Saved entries

Definition toy_get {A} (stored : toy_nodes -> option A) : stM toy_nodes api_error A :=
  toy_request (fun w => (w, match stored w with Some x => Ok x | None => Err ErrNotFound end)).
Definition toy_put {A} (may : toy_nodes -> bool) (put : A -> toy_nodes -> toy_nodes) (x : A) : stM toy_nodes api_error A :=
  toy_request (fun w => if may w then (put x w, Ok x) else (w, Err ErrOther)).

#[export] Instance toy_node_api : NodeAPI toy_nodes := {|
  GetNode n := toy_get (fun w => toy_node_of w n);
  CreateNode x := toy_put (fun w => bool_decide (toy_node_of w (n_Name x) = None)) toy_put_node x;
  UpdateNodeStatus x := toy_request (fun w =>
    match toy_node_of w (n_Name x) with
    | Some old => let y := MkNode (n_Name old) (n_Labels old) (n_Status x) (n_Rest old) in (toy_put_node y w, Ok y)
    | None => (w, Err ErrNotFound)
    end);
  GetLease k := toy_get (fun w => toy_lease_of w k);
  CreateLease x := toy_put (fun w => bool_decide (toy_lease_of w (lease_key x) = None)) toy_put_lease x;
  UpdateLease x := toy_put (fun w => negb (bool_decide (toy_lease_of w (lease_key x) = None))) toy_put_lease x;
  node_of := toy_node_of;
  lease_of := toy_lease_of
|}.

Lemma toy_node_put x w n : toy_node_of (toy_put_node x w) n = if decide (n_Name x = n) then Some x else toy_node_of w n.
Proof.
  unfold toy_node_of, toy_put_node. cbn. case_decide as E.
  - subst. rewrite lookup_insert_eq. by destruct x.
  - by rewrite lookup_insert_ne.
Qed.
Lemma toy_lease_put x w k : toy_lease_of (toy_put_lease x w) k = if decide (lease_key x = k) then Some x else toy_lease_of w k.
Proof.
  unfold toy_lease_of, toy_put_lease. cbn. case_decide as E.
  - subst. rewrite lookup_insert_eq. by destruct x.
  - by rewrite lookup_insert_ne.
Qed.

(** The failing requests, and what is left to show of the others. *)
Ltac toy_case :=
  unfold toy_get, toy_put, toy_request; destruct (default false (head (tn_fail _)));
  [split_and!; try done; try (eexists; split_and!; [..|by left]; done); by left|].

#[export] Instance toy_node_laws : NodeLaws toy_nodes.
Proof.
  split.
  - intros n w. cbn. toy_case. destruct w as [ns ls fs]. cbn. unfold toy_node_of. cbn.
    destruct (ns !! n); split_and!; done.
  - intros x w. cbn. toy_case. destruct w as [ns ls fs]. cbn [tn_nodes tn_leases tn_fail].
    case_bool_decide as E.
    + split_and!; [|done|].
      * intros n Hn. cbn. rewrite toy_node_put. rewrite decide_False by congruence. done.
      * exists x. split_and!; [done..|]. cbn. rewrite toy_node_put, decide_True by done.
        change (toy_node_of (ToyNodes ns ls fs) (n_Name x)) with (toy_node_of (ToyNodes ns ls (tail fs)) (n_Name x)). by rewrite E.
    + split_and!; [done..|]. exists x. split_and!; [done..|]. by left.
  - intros x w. cbn. toy_case. destruct w as [ns ls fs]. cbn [tn_nodes tn_leases tn_fail].
    change (toy_node_of (ToyNodes ns ls fs)) with (toy_node_of (ToyNodes ns ls (tail fs))).
    destruct (toy_node_of (ToyNodes ns ls (tail fs)) (n_Name x)) as [old|] eqn:E; cbn.
    + assert (n_Name old = n_Name x) as En.
      { unfold toy_node_of in E. apply fmap_Some in E as (? & _ & ->). done. }
      split_and!; [|done| |].
      * intros n Hn. rewrite toy_node_put. cbn. rewrite decide_False by congruence. done.
      * rewrite toy_node_put. cbn. by rewrite decide_True.
      * done.
    + split_and!; [done..|by left].
  - intros k w. cbn. toy_case. destruct w as [ns ls fs]. cbn. unfold toy_lease_of. cbn.
    destruct (ls !! k); split_and!; done.
  - intros x w. cbn. toy_case. destruct w as [ns ls fs]. cbn [tn_nodes tn_leases tn_fail].
    case_bool_decide as E; [|split_and!; [done..|by left]]. split_and!; [done| |].
    + intros n Hn. cbn. rewrite toy_lease_put. rewrite decide_False by congruence. done.
    + cbn. rewrite toy_lease_put, decide_True by done.
      change (toy_lease_of (ToyNodes ns ls fs) (lease_key x)) with (toy_lease_of (ToyNodes ns ls (tail fs)) (lease_key x)). by rewrite E.
  - intros x w. cbn. toy_case. destruct w as [ns ls fs]. cbn [tn_nodes tn_leases tn_fail].
    change (toy_lease_of (ToyNodes ns ls fs)) with (toy_lease_of (ToyNodes ns ls (tail fs))).
    case_bool_decide as E; cbn [negb]; [split_and!; [done..|by left]|]. split_and!; [done| |].
    + intros n Hn. cbn. rewrite toy_lease_put. rewrite decide_False by congruence. done.
    + cbn. rewrite toy_lease_put, decide_True by done. by destruct (toy_lease_of _ _).
  - intros w n x. cbn. unfold toy_node_of. intros (? & _ & ->)%fmap_Some. done.
  - intros w k x. cbn. unfold toy_lease_of. intros (? & _ & ->)%fmap_Some. by destruct k.
Qed.

Module NodeExample.

Definition config : node_config := NodeConfig "mac" "192.168.127.254" 10250.
Definition empty : toy_nodes := ToyNodes ∅ ∅ [].
Definition same (w : toy_nodes) : toy_nodes := w.
(** Others make the next request fail. *)
Definition break (w : toy_nodes) : toy_nodes := ToyNodes (tn_nodes w) (tn_leases w) [true].
Definition registered : toy_nodes := (registerNode config 0 empty).1.
Definition ticks : list (Z * (toy_nodes -> toy_nodes)) :=
  [(10 * sec, same); (20 * sec, break); (30 * sec, break)]%Z.
Definition start_flags : flags := Flags ["/h"] "/images" [] "/vmnet" "fd42:6b75:6265::/64" "manifests".

End NodeExample.

Lemma lease_stays_fresh_witness :
  (heartbeats NodeExample.config NodeExample.ticks NodeExample.registered).2 =
    [(10 * sec, true); (20 * sec, false); (30 * sec, false)]%Z /\
  exists le r d, lease_of (heartbeats NodeExample.config NodeExample.ticks NodeExample.registered).1 (node_lease NodeExample.config) = Some le /\
    le_Renew le = Some r /\ le_Duration le = Some d /\ (40 * sec < r + d * sec)%Z.
Proof.
  assert ((heartbeats NodeExample.config NodeExample.ticks NodeExample.registered).2 =
    [(10 * sec, true); (20 * sec, false); (30 * sec, false)]%Z) as Htr by (vm_compute; reflexivity).
  split; [exact Htr|].
  apply (lease_stays_fresh NodeExample.config NodeExample.ticks NodeExample.registered 0 (10 * sec) (30 * sec) (40 * sec)).
  - intros l Hl. discriminate Hl.
  - repeat constructor.
  - intros [|[|[|i]]] a b Ha Hb; cbn in Ha, Hb; simplify_eq; lia.
  - rewrite Htr. reflexivity.
  - cbn. lia.
  - reflexivity.
  - lia.
Defined.

Lemma agent_start_up_witness :
  let r := main NodeExample.config NodeExample.start_flags (fun p => Some ("/cwd/" +:+ p)) (fun _ => None) (fun _ => None) None None
    [false; true] [(5, NodeExample.break); (7, NodeExample.same)]%Z (NodeExample.empty, []) in
  r.1.2 = [OStaticPods "/cwd/manifests"; OKubelet 10250; OClient; OInformers; OHeartbeat; OReconcile; OKillVMs] /\
  r.2 = Ok Completed /\
  exists now x, node_of r.1.1 "mac" = Some x /\ n_Status x = Some (nodeStatus NodeExample.config now).
Proof.
  pose proof (agent_start_up NodeExample.config NodeExample.start_flags (fun p => Some ("/cwd/" +:+ p)) (fun _ => None) (fun _ => None)
    None None [false; true] [(5, NodeExample.break); (7, NodeExample.same)]%Z NodeExample.empty) as H.
  destruct (main _ _ _ _ _ _ _ _ _ _) as [[w ops] r] eqn:E. assert (ops = [OStaticPods "/cwd/manifests"; OKubelet 10250; OClient;
    OInformers; OHeartbeat; OReconcile; OKillVMs] /\ r = Ok Completed) as [-> ->] by (vm_compute in E; injection E as _ <- <-; done).
  destruct H as (dir & _ & _ & Hreg & _ & _). split; [done|]. split; [done|]. apply Hreg.
  apply (bool_decide_unpack _). vm_compute. exact I.
Defined.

Your instructions: Where a line in the records above contains the word "tail", copy that line.

Answer section:
        change (toy_node_of (ToyNodes ns ls fs) (n_Name x)) with (toy_node_of (ToyNodes ns ls (tail fs)) (n_Name x)). by rewrite E.
    change (toy_node_of (ToyNodes ns ls fs)) with (toy_node_of (ToyNodes ns ls (tail fs))).
    destruct (toy_node_of (ToyNodes ns ls (tail fs)) (n_Name x)) as [old|] eqn:E; cbn.
      change (toy_lease_of (ToyNodes ns ls fs) (lease_key x)) with (toy_lease_of (ToyNodes ns ls (tail fs)) (lease_key x)). by rewrite E.
    change (toy_lease_of (ToyNodes ns ls fs)) with (toy_lease_of (ToyNodes ns ls (tail fs))).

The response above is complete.